The following table summarizes some other built-in Pandas aggregations:

| Aggregation              | Description                     |
|--------------------------|---------------------------------|
| ``count()``              | Total number of items           |
| ``size()``               | Total number of items w/ NaNs   |
| ``first()``, ``last()``  | First and last item             |
| ``mean()``, ``median()`` | Mean and median                 |
| ``min()``, ``max()``     | Minimum and maximum             |
| ``std()``, ``var()``     | Standard deviation and variance |
| ``mad()``                | Mean absolute deviation         |
| ``prod()``               | Product of all items            |
| ``sum()``                | Sum of all items                |

These are all methods of ``DataFrame`` and ``Series`` objects.

#### Quick Exercise
* Using the community center dataframe  try the aggregations above

In [None]:
# Try a aggregation function to see what it does by adding it after the period.

center_attendance_pandas.groupby("key").


---

## Challenge 1

![](http://i0.kym-cdn.com/photos/images/newsfeed/001/296/855/bff.png)

I am the Data and I speak for the [trees](https://data.wprdc.org/dataset/city-trees).

Analyze PGH tree data with descriptive statistics. Answer the following questions using Pandas and the provided data about Pittsburgh's trees.

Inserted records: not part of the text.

(** The interrupts of hinted devices that are known, allowed and match. *)
Definition claimed_irqs (devices : list string) (hints : gmap string Hint) : list string :=
  itoa <$> filter (λ num, te_Interrupt E num = Some true ∧ existsb (te_IrqMatch E num) devices = true)
             (concat ((λ h, hint_IRQs h.2) <$> map_range hints)).

Definition addIrqAffinityForHints (a : IrqAffinity) (hints : gmap string Hint) : res IrqAffinity :=
  if bool_decide (hints = ∅ ∨ irq_Devices a = []) then Ok a
  else if negb (te_ValidPatterns E (irq_Devices a)) then Err ErrOther
  else Ok (MkIrqAffinity (app (irq_Claim a) (claimed_irqs (irq_Devices a) hints)) (irq_Devices a) (irq_Mask a)
             (irq_Mode a)).

(** The affinity, if any, and whether it is annotated for the container. *)
Definition irqAffinityPreference (c : TCtr) : res (option IrqAffinity * bool) :=
  let '(value, scope, ok) := ctr_query c keyIrqAffinity in
  if negb ok then Ok (None, false)
  else
    let! a := parseIrqAffinity value in
    let scoped := bool_decide (scope = ContainerScopedAnnotation) in
    if bool_decide (qos c = "Guaranteed") then
      let! a := addIrqAffinityForHints a (tc_TopologyHints c) in
      Ok (Some a, scoped)
    else if scoped then Err ErrOther
    else Ok (None, false).

(** ** Requests *)

(** The memory types of a request and its cold start period. *)
Definition request_memory (p : policy) (c : TCtr) (mtype types : Z) : res (Z * Z) :=
  let mtype := if bool_decide (mtype = memoryUnspec) then defaultMemoryType &^ memoryHBM else mtype in
  if bool_decide (mtype = memoryPreserve) then Ok (mtype, 0)
  else
    let mtype := TypeMask_And mtype types in
    if ta_coldStartOff p then
      Ok (if bool_decide (mtype = memoryPMEM) then mtype ||| memoryDRAM else mtype, 0)
    else
      let! coldStart := coldStartPreference c in
      Ok (if bool_decide (coldStart > 0) then mtype &^ memoryDRAM else mtype, coldStart).

(** [newRequest]; a container without a pod is dereferenced all the same. *)
Definition newRequest (p : policy) (c : TCtr) (types : Z) : res request :=
  match GetPod (tch_pods cch) (tc_container c) with
  | None => Err Panic
  | Some _ =>
      let '(full, fraction, cpuLimit, isolate, cpuType, prio) := cpuAllocationPreferences (ta_opt p) (ta_defaultPrio p) c in
      let '(req, lim, mtype) := memoryAllocationPreference c in
      let! class := resolveCpuClass p c in
      let '(cpuClass, isCtrScoped) := class in
      if bool_decide (full = 0 ∧ cpuClass ≠ "") && isCtrScoped then Err ErrOther
      else
        let! irq := irqAffinityPreference c in
        let '(irqs, isCtrScoped) := irq in
        if bool_decide (irqs ≠ None ∧ full = 0) && isCtrScoped then Err ErrOther
        else
          let! mem := request_memory p c mtype types in
          let '(mtype, coldStart) := mem in
          Ok (MkReq c full fraction cpuLimit isolate cpuType cpuClass prio req lim mtype
                (pickByHintsPreference c) irqs coldStart)
  end.

Definition MemAmountToAllocate (r : request) : Z :=
  if bool_decide (rq_memReq r ≠ 0) then rq_memReq r else rq_memLim r.

Definition SetCPUType (t : cpuType) (r : request) : request :=
  MkReq (rq_container r) (rq_full r) (rq_fraction r) (rq_limit r) (rq_isolate r) t (rq_cpuClass r) (rq_prio r)
    (rq_memReq r) (rq_memLim r) (rq_memType r) (rq_pickByHints r) (rq_irqs r) (rq_coldStart r).

(** ** Topology levels *)

Fixpoint existing_level (pools : list Pool) (level : CPUTopologyLevel) : CPUTopologyLevel :=
  match pools with
  | [] => LevelPackage
  | pool :: pools' =>
      let l := TopologyLevel (nd_kind (pool_node pool)) in
      if bool_decide (level_Value l ≤ level_Value level) then l else existing_level pools' level
  end.
(* ===== verification/TaScore.v ===== *)
(** * Scoring of pools in the topology-aware policy
    (cmd/plugins/topology-aware/policy/hint.go, node.go, resources.go,
    pools.go, pkg/topology/topology.go, pkg/sysfs/system.go)

    How well pools match the topology hints of a container, what is left of
    them for a request, and the order in which they are tried.  Scores are
    IEEE 754 numbers of 64 bits. *)

From Stdlib Require Import Ascii SpecFloat.
From S2P Require Import Prelude GoStrings Expr MemTypes MemNodes MemRequest MemZones MemAllocator CpuTree CpuAlloc CpuTopo BlnTypes BlnPin TaTypes TaPrefs TaSupply.

Open Scope string_scope.
Open Scope Z_scope.

(** ** Numbers *)

Abbreviation float64 := spec_float.

Definition f_of (z : Z) : float64 := binary_normalize 53 1024 z 0 false.
Definition f_add : float64 → float64 → float64 := SFadd 53 1024.
Definition f_mul : float64 → float64 → float64 := SFmul 53 1024.
Definition f_div : float64 → float64 → float64 := SFdiv 53 1024.
Definition f_gt (x y : float64) : bool := SFltb y x.
Definition f_eq : float64 → float64 → bool := SFeqb.

(** 0.9, its square as a constant, and 0.75. *)
Definition OverfitPenalty : float64 := f_div (f_of 9) (f_of 10).
Definition OverfitPenalty2 : float64 := f_div (f_of 81) (f_of 100).
Definition Q_ : float64 := f_div (f_of 3) (f_of 4).

(** [math.Pow] of [Q_] and the difference of two depths, exact for the first
    33 powers. *)
Definition pow_Q (k : Z) : float64 := Nat.iter (Z.to_nat k) (f_mul Q_) (f_of 1).
(* ===== verification/TaBuild.v ===== *)
(** * Building the tree of pools
    (cmd/plugins/topology-aware/policy/pools.go, node.go,
    topology-aware-policy.go, pkg/sysfs/system.go)

    The CPUs the policy may use, the pools for sockets, dies, NUMA nodes and
    caches with their CPUs and memory nodes, and the initialization of the
    policy. *)


From S2P Require Import Prelude GoStrings Expr MemTypes MemNodes MemRequest MemZones MemAllocator CpuTree CpuAlloc CpuTopo BlnTypes BlnConfig TaTypes TaPrefs TaSupply TaPolicy.

Open Scope string_scope.
Open Scope Z_scope.

(** ** Numbering pools *)

Definition set_id (id : Z) (nd : node) : node :=
  MkNode id (nd_name nd) (nd_kind nd) (nd_depth nd) (nd_sysid nd) (nd_pkg nd) (nd_cpus nd) (nd_noderes nd)
    (nd_mem nd) (nd_pMem nd) (nd_hbm nd).

Fixpoint enumeratePools (n : Pool) (id : Z) : Pool * Z :=
  let '(cs, id) :=
    (fix children (cs : list Pool) (id : Z) : list Pool * Z :=
       match cs with
       | [] => ([], id)
       | c :: cs' =>
           let '(c, id) := enumeratePools c id in
           let '(cs', id) := children cs' id in
           (c :: cs', id)
       end) (pool_children n) id in
  (MkPool (set_id id (pool_node n)) cs, id + 1).

(** The pools by name: of pools with the same name the last one created. *)
Definition nodes_by_name (root : Pool) (name : string) : option Pool :=
  last (filter (λ n, Name n = name) (BreadthFirst root)).

(** The policy before it has been initialized. *)
Definition nilnode : Pool := MkPool (MkNode (-1) "<nil node>" NilNode (-1) 0 0 ∅ nil_supply ∅ ∅ ∅) [].

Section build.
Context `{GoRuntime} (E : TEnv).

Abbreviation topo := (te_System E).
Abbreviation tsys := (te_Sys E).

(** ** NUMA nodes *)

Definition NodeOfType (t : Z) (id : Z) : bool := bool_decide (sy_MemoryType tsys id = t).

Definition NodeHasMemory (id : Z) : bool :=
  match sy_MemTotal tsys id with None => true | Some total => bool_decide (total > 0) end.

Definition NodeHasLocalCPUs (id : Z) : bool := negb (bool_decide (ts_NodeCPUSet topo id = ∅)).
Definition NodeHasNoLocalCPUs (id : Z) : bool := bool_decide (ts_NodeCPUSet topo id = ∅).

Definition FilterNode (filters : list (Z → bool)) (id : Z) : bool :=
  bool_decide (id ∈ ts_NodeIDs topo) && forallb (λ f, f id) filters.

Definition FilterNodes (filters : list (Z → bool)) (nodeIDs : list Z) : gset Z :=
  list_to_set (filter (λ id, FilterNode filters id) nodeIDs).

(** Nodes by distance, the closest ones first, and the distances. *)
Definition ClosestNodes (nodeID : Z) (filters : list (Z → bool)) : list (gset Z) * list Z :=
  if bool_decide (nodeID ∈ ts_NodeIDs topo) then
    let byDist :=
      fold_left (λ (m : gmap Z (gset Z)) (x : Z * Z),
          let '(id, dist) := x in
          if bool_decide (id = nodeID) || negb (FilterNode filters id) then m
          else <[dist := {[id]} ∪ default ∅ (m !! dist)]> m)
        (imap (λ i d, (Z.of_nat i, d)) (sy_Distances tsys nodeID)) ∅ in
    let distances := slices_Sort (elements (dom byDist)) in
    ((λ d, default ∅ (byDist !! d)) <$> distances, distances)
  else ([], []).

Definition NodeDistance (from to : Z) : Z :=
  if bool_decide (from ∈ ts_NodeIDs topo) then default (-1) (sy_Distances tsys from !! Z.to_nat to) else -1.

Definition checkHWTopology : res unit :=
  if forallb (λ from, forallb (λ to, bool_decide (NodeDistance from to = NodeDistance to from)) (ts_NodeIDs topo))
       (ts_NodeIDs topo)
  then Ok tt else Err ErrOther.

(** ** CPUs and memory of a pool *)

Section supplies.
Variables allowed isolated reserved : CPUSet.

Definition getCpuSupply (cpus : CPUSet) : supply :=
  let allowed := cpus ∩ allowed in
  let isolated := allowed ∩ isolated in
  let reserved := allowed ∩ reserved in
  newSupply isolated reserved (allowed ∖ isolated ∖ reserved) 0 0.

Definition getMemsForCpus (cpus : CPUSet) : gset Z :=
  list_to_set (filter (λ id, ts_NodeCPUSet topo id ∩ cpus ≠ ∅) (ts_NodeIDs topo)).

(** Nodes without CPUs whose closest node with CPUs and DRAM is among some. *)
Definition close_to (mems : gset Z) (id : Z) : bool :=
  match (ClosestNodes id [NodeOfType sysfs_MemoryTypeDRAM; NodeHasLocalCPUs]).1 with
  | [] => false
  | closest :: _ => bool_decide (closest ∩ mems ≠ ∅)
  end.

Definition special_mem (t : Z) (mems : gset Z) : gset Z :=
  filter (λ id, close_to mems id)
    (FilterNodes [NodeOfType t; NodeHasMemory; NodeHasNoLocalCPUs] (ts_NodeIDs topo)).

Definition getClosestSpecialMem (mems : gset Z) : gset Z :=
  special_mem sysfs_MemoryTypePMEM mems ∪ special_mem sysfs_MemoryTypeHBM mems.

Definition getAllMems : gset Z := FilterNodes [NodeHasMemory] (ts_NodeIDs topo).

Definition splitMemsByType (ids : gset Z) : gset Z * gset Z * gset Z :=
  (filter (λ id, sy_MemoryType tsys id = sysfs_MemoryTypeDRAM) ids,
   filter (λ id, sy_MemoryType tsys id = sysfs_MemoryTypePMEM) ids,
   filter (λ id, sy_MemoryType tsys id = sysfs_MemoryTypeHBM) ids).

Definition getMemSupply (is_root : bool) (cpus : CPUSet) : gset Z * gset Z * gset Z :=
  if is_root then splitMemsByType getAllMems
  else
    let mems := getMemsForCpus cpus in
    let '(dram, pmem, hbm) := splitMemsByType mems in
    let '(dm, pm, hm) := splitMemsByType (getClosestSpecialMem mems) in
    (dram ∪ dm, pmem ∪ pm, hbm ∪ hm).

(** ** Pools *)

Definition new_node (name : string) (kind : NodeKind) (depth sysid pkg : Z) (cache_cpus : CPUSet) (is_root : bool)
    (cpus : CPUSet) : node :=
  let '(dram, pmem, hbm) := getMemSupply is_root cpus in
  MkNode (-1) name kind depth sysid pkg cache_cpus (getCpuSupply cpus) dram pmem hbm.

(** Caches of a socket within some CPUs. *)
Definition getL3CacheIDsForCPUs (socketID : Z) (cpus : CPUSet) : list Z :=
  filter (λ id, cpus ∩ sy_L3CacheCPUSet tsys socketID id = sy_L3CacheCPUSet tsys socketID id)
    (sy_L3CacheIDs tsys socketID).

Definition buildL3CachePool (id : Z) (cpus : CPUSet) (parent : string) (depth : Z) : Pool :=
  MkPool (new_node (String.append parent (String.append "/L3 cache #" (itoa id))) L3CacheNode depth id 0 cpus false cpus) [].

(** The pools of caches below a pool, unless there is just one. *)
Definition cache_pools (socketID : Z) (cpus : CPUSet) (parent : string) (depth : Z) : list Pool :=
  let ids := getL3CacheIDsForCPUs socketID cpus in
  if bool_decide (1 < length ids)%nat
  then (λ id, buildL3CachePool id (sy_L3CacheCPUSet tsys socketID id) parent depth) <$> ids
  else [].

(** A NUMA node known to have no memory gets no pool. *)
Definition buildNumaNodePool (socketID depth nodeID : Z) : option Pool :=
  if bool_decide (sy_MemTotal tsys nodeID = Some 0) then None
  else
    let cpus := ts_NodeCPUSet topo nodeID in
    let name := String.append "NUMA node #" (itoa nodeID) in
    Some (MkPool (new_node name NumaNode depth nodeID 0 ∅ false cpus) (cache_pools socketID cpus name (depth + 1))).

Definition numa_or_cache_pools (socketID : Z) (nodeIDs : list Z) (cpus : CPUSet) (parent : string) (depth : Z)
    : list Pool :=
  if bool_decide (1 < length nodeIDs)%nat then omap (buildNumaNodePool socketID depth) nodeIDs
  else cache_pools socketID cpus parent depth.

Definition buildDiePool (socketID depth dieID : Z) : Pool :=
  let cpus := ts_DieCPUSet topo socketID dieID in
  let name := String.append "die #" (String.append (itoa socketID) (String.append "/" (itoa dieID))) in
  MkPool (new_node name DieNode depth dieID socketID ∅ false cpus)
    (numa_or_cache_pools socketID (sy_DieNodeIDs tsys socketID dieID) cpus name (depth + 1)).

(** Dies get no pools if there is just one or each of them is one cluster. *)
Definition omit_dies (socketID : Z) : bool :=
  let dieIDs := ts_DieIDs topo socketID in
  bool_decide (length dieIDs ≤ 1)%nat ||
  forallb (λ dieID, bool_decide (length (sy_DieClusterIDs tsys socketID dieID) ≤ 1)%nat) dieIDs.

Definition buildSocketPool (is_root : bool) (depth socketID : Z) : Pool :=
  let cpus := ts_PackageCPUSet topo socketID in
  let name := String.append "socket #" (itoa socketID) in
  MkPool (new_node name SocketNode depth socketID 0 ∅ is_root cpus)
    (if omit_dies socketID
     then numa_or_cache_pools socketID (sy_PkgNodeIDs tsys socketID) cpus name (depth + 1)
     else buildDiePool socketID (depth + 1) <$> ts_DieIDs topo socketID).

(** Several sockets have a virtual root above them. *)
Definition buildRootPool : option Pool :=
  match cs_PackageIDs (ts_sys topo) with
  | [] => None
  | [socketID] => Some (buildSocketPool true 0 socketID)
  | socketIDs =>
      Some (MkPool (new_node "root" VirtualNode 0 0 0 ∅ true (sy_CPUSet tsys))
              (buildSocketPool false 1 <$> socketIDs))
  end.
End supplies.

(** Without any socket there is no root pool to enumerate. *)
Definition buildPoolsByTopology (p : policy) : policy * res unit :=
  match checkHWTopology with
  | Err e => (p, Err e)
  | Ok _ =>
      match buildRootPool (ta_allowed p) (ta_isolated p) (ta_reserved p) with
      | None => (p, Err Panic)
      | Some root =>
          let root := (enumeratePools root 0).1 in
          (with_tree root (list_to_map ((λ n, (NodeID n, GetSupply n)) <$> DepthFirst root)) p, Ok tt)
      end
  end.

(** ** CPUs the policy may use *)

Definition available (amount : option string) : res CPUSet :=
  match Get amount with
  | AmountCPUSet a => match te_Parse E a with Some cset => Ok cset | None => Err ErrOther end
  | AmountExcludeCPUSet a => match te_Parse E a with Some cset => Ok (sy_CPUSet tsys ∖ cset) | None => Err ErrOther end
  | AmountQuantity _ => Err ErrOther
  | AmountAbsent => Ok (sy_CPUSet tsys)
  end.

(** Reserved CPUs must be allowed ones, and if some are isolated, a single one. *)
Definition check_reserved (allowed isolated reserved : CPUSet) : res unit :=
  if bool_decide (reserved ∖ allowed ≠ ∅) then Err ErrOther
  else
    let both := reserved ∩ isolated in
    if bool_decide (both ≠ ∅ ∧ (reserved ≠ both ∨ csize both > 1)) then Err ErrOther else Ok tt.

(** The reserved CPUs, if they have been set, and an error. *)
Definition reserve (amount : option string) (allowed isolated : CPUSet) : option CPUSet * res unit :=
  let given (cset : CPUSet) := (Some cset, check_reserved allowed isolated cset) in
  match Get amount with
  | AmountAbsent => (None, Err ErrOther)
  | AmountCPUSet a => match te_Parse E a with Some cset => given cset | None => (None, Err ErrOther) end
  | AmountExcludeCPUSet a =>
      match te_Parse E a with Some cset => given (allowed ∖ cset) | None => (None, Err ErrOther) end
  | AmountQuantity a =>
      match te_ParseQuantity E a with
      | None => (None, Err ErrOther)
      | Some qty =>
          match takeCPUs E (allowed ∖ isolated) (Z.quot (i64 (qty + 999)) 1000) PriorityNormal with
          | (Ok cset, _) => (Some cset, Ok tt)
          | (Err e, _) => (None, Err e)
          end
      end
  end.

Definition checkConstraints (p : policy) : policy * res unit :=
  match available (opt_AvailableResources (ta_cfg p)) with
  | Err e => (p, Err e)
  | Ok cpus =>
      let allowed := cpus ∩ sy_OnlineCPUs tsys in
      let isolated := sy_Isolated tsys ∩ allowed in
      let '(cset, r) := reserve (opt_ReservedResources (ta_cfg p)) allowed isolated in
      let reserved := default (ta_reserved p) cset in
      let p := with_cpus allowed isolated reserved p in
      match r with
      | Err e => (p, Err e)
      | Ok _ => if bool_decide (reserved = ∅) then (p, Err ErrOther) else (p, Ok tt)
      end
  end.

(** ** Initialization *)

Definition set_burstable (level : CPUTopologyLevel) (opt : Config) : Config :=
  MkConfig (opt_PinCPU opt) (opt_PinMemory opt) (opt_PreferIsolated opt) (opt_PreferShared opt)
    (opt_ReservedPoolNamespaces opt) (opt_AvailableResources opt) (opt_ReservedResources opt)
    (opt_DefaultCPUPriority opt) level (opt_SchedulingClasses opt) (opt_NamespaceSchedulingClasses opt)
    (opt_PodQoSSchedulingClasses opt) (opt_CPUClasses opt) (opt_SharedPoolCpuClass opt)
    (opt_ReservedPoolCpuClass opt) (opt_DefaultExclusiveCpuClass opt) (opt_ControllableInterrupts opt).

(** A new handler of CPU classes. *)
Definition setup_classes (p : policy) : policy * res unit :=
  if bool_decide (opt_CPUClasses (ta_opt p) = []) then (p, Ok tt)
  else if negb (te_NewClasses E) then (p, Err ErrOther)
  else
    let p := with_calls [] (with_classes true p) in
    if negb (te_Configure E (opt_CPUClasses (ta_opt p)) (ta_allowed p)) then (p, Err ErrOther)
    else (setReservedPoolCpuClass (ta_resetCpuClass (ta_allowed p) p), Ok tt).

(** The options and the configuration of the policy are the same object. *)
Definition initialize (p : policy) : policy * res unit :=
  let p := with_classes false (with_irqCnt 0 (with_grants ∅ (with_tree nilnode ∅ p))) in
  match checkConstraints p with
  | (p, Err e) => (p, Err e)
  | (p, Ok _) =>
      match buildPoolsByTopology p with
      | (p, Err e) => (p, Err e)
      | (p, Ok _) =>
          let level := findExistingTopologyLevel p (opt_UnlimitedBurstable (ta_opt p)) in
          let p := with_cfg (set_burstable level (ta_cfg p)) (with_opt (set_burstable level (ta_opt p)) p) in
          match setup_classes p with
          | (p, Err e) => (p, Err e)
          | (p, Ok _) =>
              if te_SetAllowedInterrupts E (opt_ControllableInterrupts (ta_opt p)) then (p, Ok tt) else (p, Err ErrOther)
          end
      end
  end.
End build.
(** All pools below and above a pool, each once. *)
Lemma related_nodup n : below n (ta_root p) → NoDup (NodeID <$> app (DepthFirst n) (Parents p (NodeID n))).
Proof.
  intros Hn. destruct (Parents_spec _ _ p n Hwf Hn) as [Hnd Hin]. rewrite fmap_app. apply NoDup_app.
  split_and!; [by eapply ids_below, (wf_ids _ _ _ Hwf)| |done].
  intros id (m & -> & Hm)%list_elem_of_fmap (m' & Heq & Hm')%list_elem_of_fmap.
  apply Hin in Hm' as (Hr & Hnm & Hne). assert (m = m') as ->.
  { eapply same_id; [exact Hwf|by eapply below_trans|done|done]. }
  apply Hne. by apply below_antisym.
Qed.

(** What an adjustment of the pools related to one does to every pool, given
    that it does nothing to those that are not related. *)
Lemma adjust_related n f q m : below n (ta_root p) → below m (ta_root p) → NodeID m ≠ NodeID n →
  (pool_cpus m ## pool_cpus n → f m (FreeSupply q (NodeID m)) = FreeSupply q (NodeID m)) →
  FreeSupply (fold_left (adjust (NodeID n) f) (app (DepthFirst n) (Parents p (NodeID n))) q) (NodeID m) =
    f m (FreeSupply q (NodeID m)).
Proof.
  intros Hn Hm Hne Hf. destruct (Parents_spec _ _ p n Hwf Hn) as [_ Hin]. set (l := app _ _).
  assert (∀ x, x ∈ l → below x (ta_root p)) as Hl.
  { intros x [Hb|Hb]%elem_of_app; [by eapply below_trans|]. by apply Hin in Hb as [? _]. }
  destruct (decide (NodeID m ∈ NodeID <$> l)) as [Hrel|Hrel].
  - apply adjust_in; [by apply related_nodup| |done].
    apply list_elem_of_fmap in Hrel as (m' & Heq & Hm').
    assert (m = m') as ->; [|done]. eapply same_id; [exact Hwf|done|by apply Hl|done].
  - rewrite adjust_not_in by done. symmetry. apply Hf.
    destruct (below_cases _ _ _ m n Hwf Hm Hn) as [Hb|[Hb|Hd]]; [..|done];
      destruct Hrel; apply list_elem_of_fmap_2, elem_of_app; [by left|].
    right. apply Hin. split_and!; [done|done|]. by intros ->.
Qed.
End account.

Lemma AccountAllocateCPU_adjust g p :
  AccountAllocateCPU g p =
    fold_left (adjust (g_node g) (less (g_exclusive g))) (app (subtree p (g_node g)) (Parents p (g_node g))) p.
Proof. unfold AccountAllocateCPU. by rewrite fold_left_app. Qed.

Lemma AccountReleaseCPU_adjust g p :
  AccountReleaseCPU g p =
    fold_left (adjust (g_node g) (plus (g_exclusive g))) (app (subtree p (g_node g)) (Parents p (g_node g))) p.
Proof. unfold AccountReleaseCPU. by rewrite fold_left_app. Qed.

(** ** The books *)

(** CPUs that a list of grants has exclusively. *)
Definition taken (G : list grant) : CPUSet := ⋃ (g_exclusive <$> G).

(** What a list of grants has of a pool. *)
Definition granted (f : grant → Z) (id : Z) (G : list grant) : Z :=
  foldr (λ g acc, (if bool_decide (g_node g = id) then f g else 0) + acc) 0 G.

(** The free supply of a pool after a list of grants. *)
Definition supply_after (G : list grant) (n : Pool) : supply :=
  MkSupply (su_isolated (GetSupply n) ∖ taken G) (su_reserved (GetSupply n)) (su_sharable (GetSupply n) ∖ taken G)
    (granted ReservedPortion (NodeID n) G) (granted SharedPortion (NodeID n) G).

(** A grant is from a pool that has the CPUs of the grant. *)
Definition grant_ok (root : Pool) (g : grant) : Prop :=
  0 ≤ g_cpuPortion g ∧ ∃ n, below n root ∧ NodeID n = g_node g ∧ g_exclusive g ⊆ pool_cpus n.

Record books (p : policy) (G : list grant) : Prop := {
  bk_free : ∀ n, below n (ta_root p) → FreeSupply p (NodeID n) = supply_after G n;
  bk_ok : Forall (grant_ok (ta_root p)) G;
  bk_disj : disjoint_sets (g_exclusive <$> G);
}.

(** The books determine the free supplies. *)
Lemma books_determine p p' G : ta_root p' = ta_root p → books p G → books p' G →
  ∀ n, below n (ta_root p) → FreeSupply p' (NodeID n) = FreeSupply p (NodeID n).
Proof. intros Hr [H1 _ _] [H2 _ _] n Hn. rewrite H1, H2; [done|by rewrite Hr|done]. Qed.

* What is the average height and width of trees in Pittsburgh?
* How tall is the tallest tree?
* What is the tallest type of tree in pittsburgh on average?
* Bonus: In what neighborhood is the widest tree? 
    * Hint: try the `idxmax()` to get the row id of the max value then select that row by id

In [None]:
#First step read csv into dataframe 
tree_data = pd.read_csv("Tree_data.csv", low_memory=False)
tree_data.head()

**First things first, let's break it down!**

![Break it down corgi](https://media0.giphy.com/media/TRff1szV5FYXu/giphy.gif)

In [None]:
# What is the average height of Pittsburgh trees?
# Your code below



In [None]:
# How tall is the tallest tree?
# Your code below


In [None]:
# What is the tallest type of tree in Pittsburgh on average?
# Your code below


In [None]:
# Bonus: In what neighborhood is the widest tree?
# Your code below


#### Challenge Answers

* What is the average height of Pittsburgh trees?

In [None]:
# first step, select just the height values of the trees
tree_heights = tree_data["height"]

# second step, compute the mean of those values using the max function
tree_height_mean = tree_heights.mean()

print("The average height of trees in Pittsburgh is", tree_height_mean, "feet")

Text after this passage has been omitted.